初夏と錯覚するかのようなあたたかさの日。通勤途中にある桜が綺麗な道で、今シーズン初めてピンクの花を見つけた。もう少しで五部咲き、といったところだろうか。昨日まではなかったというより見ていなかったのだろう。あたたかさに、春が来ためじるしを知らず知らずのうちに探しているようにも思う。
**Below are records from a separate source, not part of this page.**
Definition LoadRules (e : Engine) (file : option (option (list Rule))) : option rule_error * Engine :=
  match LoadRulesFromFile file with inl err => (Some err, e) | inr rawRules => setRules e rawRules end.

Definition RuleCount (e : Engine) : Z := Z.of_nat (length (rules e)).

(** The rule is for the topic and its filter holds. *)
Definition matched (m : message) (cr : compiledRule) : bool :=
  topicMatch (src_Topic (Source_ (rule cr))) (m_topic m) &&
  match evaluate cr m with Some true => true | _ => false end.

Fixpoint eval_loop (ae : ActionExecutor) (m : message) (rules : list compiledRule) : list (bool * task) * ActionExecutor :=
  match rules with
  | [] => ([], ae)
  | cr :: rules' =>
      if matched m cr then
        let '(out1, ae1) := Execute ae (ID (rule cr)) m (Actions (rule cr)) in
        let '(out2, ae2) := eval_loop ae1 m rules' in
        (out1 ++ out2, ae2)
      else eval_loop ae m rules'
  end.

(** A call with nothing in between. *)
Definition Evaluate (e : Engine) (m : message) : list (bool * task) * Engine :=
  if maxHopCount <? depth e + 1 then ([], e)
  else
    let '(out, ae) := eval_loop (executor e) m (rules e) in
    (out, mkEngine (rules e) (depth e) ae (calls e)).

(** ** The interceptor ([interceptor.go]) *)

(** The engine is the part of the interceptors' state that [engine] reads and [set_engine] writes. *)
Definition RuleInterceptor_OnPublish {S} (engine : S → Engine) (set_engine : S → Engine → S) : hook S PublishEvent :=
  λ now s evt,
    let m := mkMessage (pe_Topic evt) (pe_Payload evt) (pe_QoS evt) (pe_ClientID evt) in
    mkCalled (Returned None) now (set_engine s (Evaluate (engine s) m).2) evt.

(** ** The engine as a system of steps *)

Inductive label :=
  | Enter (i : nat) (m : message)
  | Advance (i : nat)
  | Finish (k : nat) (now : Z) (r : response)
  | Load (file : option (option (list Rule))).

#[global] Instance response_eq_dec : EqDecision response.
Proof. solve_decision. Defined.

#[global] Instance label_eq_dec : EqDecision label.
Proof. solve_decision. Defined.

Inductive event :=
  | Attempt (i : nat) (t : task) (started : bool)
  | Finished (t : task) (effects : list effect).

Definition with_call (e : Engine) (i : nat) (m : message) (p : phase) : Engine :=
  mkEngine (rules e) (depth e) (executor e) (<[i := (m, p)]> (calls e)).

(** The next step of call [i] for message [m] in phase [p]. *)
Definition advance (e : Engine) (i : nat) (m : message) (p : phase) : list event * Engine :=
  match p with
  | Entered d => ([], with_call e i m (if maxHopCount <? d then Leaving else Looping (rules e)))
  | Looping [] => ([], with_call e i m Leaving)
  | Looping (cr :: todo) =>
      ([], with_call e i m (if matched m cr then Acting (ID (rule cr)) (Actions (rule cr)) todo else Looping todo))
  | Acting ruleID [] todo => ([], with_call e i m (Looping todo))
  | Acting ruleID (a :: actions) todo =>
      let '(ok, ae) := start (executor e) (mkTask ruleID m a) in
      ([Attempt i (mkTask ruleID m a) ok],
       mkEngine (rules e) (depth e) ae (<[i := (m, Acting ruleID actions todo)]> (calls e)))
  | Leaving => ([], mkEngine (rules e) (depth e - 1) (executor e) (delete i (calls e)))
  end.

(** Labels of calls and tasks that do not exist, and of a call that exists already, do nothing. *)
Definition estep (e : Engine) (l : label) : list event * Engine :=
  match l with
  | Enter i m =>
      match calls e !! i with
      | Some _ => ([], e)
      | None => ([], mkEngine (rules e) (depth e + 1) (executor e) (<[i := (m, Entered (depth e + 1))]> (calls e)))
      end
  | Advance i =>
      match calls e !! i with
      | None => ([], e)
      | Some (m, p) => advance e i m p
      end
  | Finish k now r =>
      match running (executor e) !! k with
      | None => ([], e)
      | Some t =>
          let ae := executor e in
          ([Finished t (executeOne now r ae t)],
           mkEngine (rules e) (depth e)
             (mkAE (publishFn ae) (capacity ae) (httpTimeout ae) (delete k (running ae))) (calls e))
      end
  | Load file => ([], (LoadRules e file).2)
  end.

Fixpoint run (e : Engine) (ls : list label) : list event * Engine :=
  match ls with
  | [] => ([], e)
  | l :: ls' => let '(out1, e1) := estep e l in let '(out2, e2) := run e1 ls' in (out1 ++ out2, e2)
  end.

(** ** What a run does *)

(** The actions that the rules [rs] ask for a message. *)
Definition wanted (m : message) (rs : list compiledRule) : list task :=
  rs ≫= λ cr, if matched m cr then mkTask (ID (rule cr)) m <$> Actions (rule cr) else [].

(** The actions that a call has still to attempt once it has read the rules. *)
Definition left_over (m : message) (p : phase) : list task :=
  match p with
  | Entered _ | Leaving => []
  | Looping rs => wanted m rs
  | Acting ruleID actions rs => (mkTask ruleID m <$> actions) ++ wanted m rs
  end.

Definition attempts (i : nat) (out : list event) : list task :=
  omap (λ ev, match ev with Attempt j t _ => if decide (j = i) then Some t else None | _ => None end) out.
Definition launched (out : list event) : list task :=
  omap (λ ev, match ev with Attempt _ t true => Some t | _ => None end) out.
Definition completed (out : list event) : list task :=
  omap (λ ev, match ev with Finished t _ => Some t | _ => None end) out.

Definition after (e : Engine) (ls : list label) : Engine := (run e ls).2.
Definition is_enter (i : nat) (l : label) : bool := match l with Enter j _ => bool_decide (j = i) | _ => false end.

Lemma run_app e ls1 ls2 :
  run e (ls1 ++ ls2) = ((run e ls1).1 ++ (run (after e ls1) ls2).1, after (after e ls1) ls2).
Proof.
  unfold after. revert e. induction ls1 as [|l ls1 IH]; intros e; cbn; [by destruct (run e ls2)|].
  destruct (estep e l) as [out1 e1]. rewrite IH. destruct (run e1 ls1) as [out2 e2]. cbn.
  by rewrite app_assoc.
Qed.

(** *** The sequential call and the steps *)

Lemma Execute_tasks ae rid m actions : (Execute ae rid m actions).1.*2 = mkTask rid m <$> actions.
Proof.
  revert ae. induction actions as [|a actions IH]; intros ae; cbn; [done|].
  destruct (start ae _) as [ok ae1]. specialize (IH ae1). destruct (Execute ae1 rid m actions) as [out ae2].
  cbn in *. by rewrite IH.
Qed.

Lemma eval_loop_tasks ae m rs : (eval_loop ae m rs).1.*2 = wanted m rs.
Proof.
  revert ae. induction rs as [|cr rs IH]; intros ae; cbn; [done|]. destruct (matched m cr); [|apply IH].
  pose proof (Execute_tasks ae (ID (rule cr)) m (Actions (rule cr))) as Hx.
  destruct (Execute ae _ m _) as [out1 ae1]. specialize (IH ae1). destruct (eval_loop ae1 m rs) as [out2 ae2].
  cbn in *. by rewrite fmap_app, Hx, IH.
Qed.

(** *** The pool *)

Definition pool_ok (e : Engine) : Prop := Z.of_nat (length (running (executor e))) ≤ capacity (executor e).

Lemma setRules_executor e rs : executor (setRules e rs).2 = executor e ∧ calls (setRules e rs).2 = calls e ∧ depth (setRules e rs).2 = depth e.
Proof. unfold setRules. by destruct (compile_all rs). Qed.

Lemma LoadRules_executor e f : executor (LoadRules e f).2 = executor e ∧ calls (LoadRules e f).2 = calls e ∧ depth (LoadRules e f).2 = depth e.
Proof. unfold LoadRules. destruct (LoadRulesFromFile f); [done|apply setRules_executor]. Qed.

Lemma estep_pool e l :
  pool_ok e →
  pool_ok (estep e l).2 ∧ capacity (executor (estep e l).2) = capacity (executor e) ∧
  running (executor e) ++ launched (estep e l).1 ≡ₚ completed (estep e l).1 ++ running (executor (estep e l).2).
Proof.
  unfold pool_ok. intros Hok. destruct l as [i m|i|k now r|f]; cbn.
  - destruct (calls e !! i); cbn; by rewrite app_nil_r.
  - destruct (calls e !! i) as [[m p]|]; cbn; [|by rewrite app_nil_r].
    destruct p as [d|[|cr rs]|rid [|a acts] rs|]; cbn; rewrite ?app_nil_r; try done.
    unfold start. destruct (Z.ltb_spec (Z.of_nat (length (running (executor e)))) (capacity (executor e))); cbn.
    + rewrite length_app; cbn. split_and!; try done; lia.
    + by rewrite app_nil_r.
  - destruct (running (executor e) !! k) as [t|] eqn:E; cbn; rewrite app_nil_r; [|done].
    rewrite length_delete by eauto. split_and!; try done; [lia|]. by apply delete_Permutation.
  - destruct (LoadRules_executor e f) as (-> & _ & _). by rewrite app_nil_r.
Qed.

(** The pool over a run: every started action is finished or running. *)
Lemma run_pool ls e :
  pool_ok e →
  pool_ok (after e ls) ∧ capacity (executor (after e ls)) = capacity (executor e) ∧
  running (executor e) ++ launched (run e ls).1 ≡ₚ completed (run e ls).1 ++ running (executor (after e ls)).
Proof.
  unfold after, launched, completed. revert e.
  induction ls as [|l ls IH]; intros e Hok; cbn; [by rewrite app_nil_r|].
  destruct (estep_pool e l Hok) as (Hok1 & Hcap & Hper). unfold launched, completed in Hper.
  destruct (estep e l) as [out1 e1] eqn:E1; cbn in *. destruct (IH e1 Hok1) as (Hok2 & Hcap2 & Hper2).
  destruct (run e1 ls) as [out2 e2]; cbn in *. split_and!; [done|congruence|].
  rewrite !omap_app, app_assoc, Hper, <- !app_assoc. by rewrite Hper2.
Qed.

(** The actions that the events of a list have started and not finished. *)
Definition busy (out : list event) : Z := Z.of_nat (length (launched out)) - Z.of_nat (length (completed out)).

Lemma busy_app out1 out2 : busy (out1 ++ out2) = busy out1 + busy out2.
Proof. unfold busy, launched, completed. rewrite !omap_app, !length_app. lia. Qed.

Lemma estep_busy e l : pool_ok e →
  Z.of_nat (length (running (executor (estep e l).2))) = Z.of_nat (length (running (executor e))) + busy (estep e l).1.
Proof.
  intros Hok. destruct (estep_pool e l Hok) as (_ & _ & Hper). apply Permutation_length in Hper.
  rewrite !length_app in Hper. unfold busy. lia.
Qed.

(** A step has at most one event, and an attempt starts its action exactly when a worker is free. *)
Lemma estep_event e l : (estep e l).1 = [] ∨
  ∃ ev, (estep e l).1 = [ev] ∧ ∀ i t ok, ev = Attempt i t ok → ok = (Z.of_nat (length (running (executor e))) <? capacity (executor e)).
Proof.
  destruct l as [i m|i|k now r|f]; cbn.
  - destruct (calls e !! i); by left.
  - destruct (calls e !! i) as [[m p]|]; [|by left]. destruct p as [d|[|cr rs]|rid [|a acts] rs|]; cbn; try by left.
    unfold start. right. destruct (_ <? _) eqn:E; cbn; (eexists; split; [done|]); by intros ??? [= _ _ <-].
  - destruct (running (executor e) !! k); [|by left]. right. eexists. by split.
  - by left.
Qed.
今日はWBCの決勝戦があって、職場に着くとすでに試合が始まっていて、先に出勤していた同僚がテレビを見ていた。始業後もきっとみんな浮き足立っているというか、仕事をするふりをして試合中継を見ているのか、試合中継の合間に仕事をしているのかわからない人もいたように思う。午前11時半くらいに、会議室にいても聞こえるくらい大きな拍手がして、ミーティング中だった上司と一緒に速報を開くと9回表アメリカの攻撃でゲッツーを取り、あとアウトひとつという場面だった。しばらくして、先ほどよりも大きな拍手と歓声が聞こえて、日本代表が世界一になったことを知った。

普段熱心に野球を見る方ではないし、ほとんどの選手の名前も初めて知ったけれど、それでもやっぱり日本の優勝はわたしも嬉しくて、しかもMVPに輝いた大谷選手は同年代なこともあって、それだけなのに少し誇らしかった。

試合後は、大谷選手がチームメイトに語った「今日だけは憧れを捨てましょう」という趣旨のあいさつが話題になったり、あまりにもドラマチックな試合運びに、まるで漫画みたいというツイートがたくさんされていて、いろいろな人がいろいろな形で喜びや凄さを表現しようとしているようだった。侍ジャパンも、わたしたちに春を連れてきた。それらをざっとスクロールしていろいろなドラマの舞台裏を知ったけれど、なんとなくいいねを押して回るのも違うなと感じ、結局「わたしも頑張らないと」と言っている友人のツイートにだけいいねを押した。わたしたちはわたしたち自身のことに目を向けて、小さな範囲で感動を噛みしめれば、それだけでいいのではないだろうか。

夜、仕事終わりに決勝戦の再放送を見た。結果がわかっている試合なのに、空振り三振を奪い世界一が決まった瞬間には家でひとり声をあげて喜んで、涙が出ていた。ここまでの道のりの険しさを想像してみたけれどきっとそれは不十分で、けれど不十分なりに想像してはまた泣けてきて、そしてわたしも何かに同じくらい打ち込んで、頑張らねばと思った。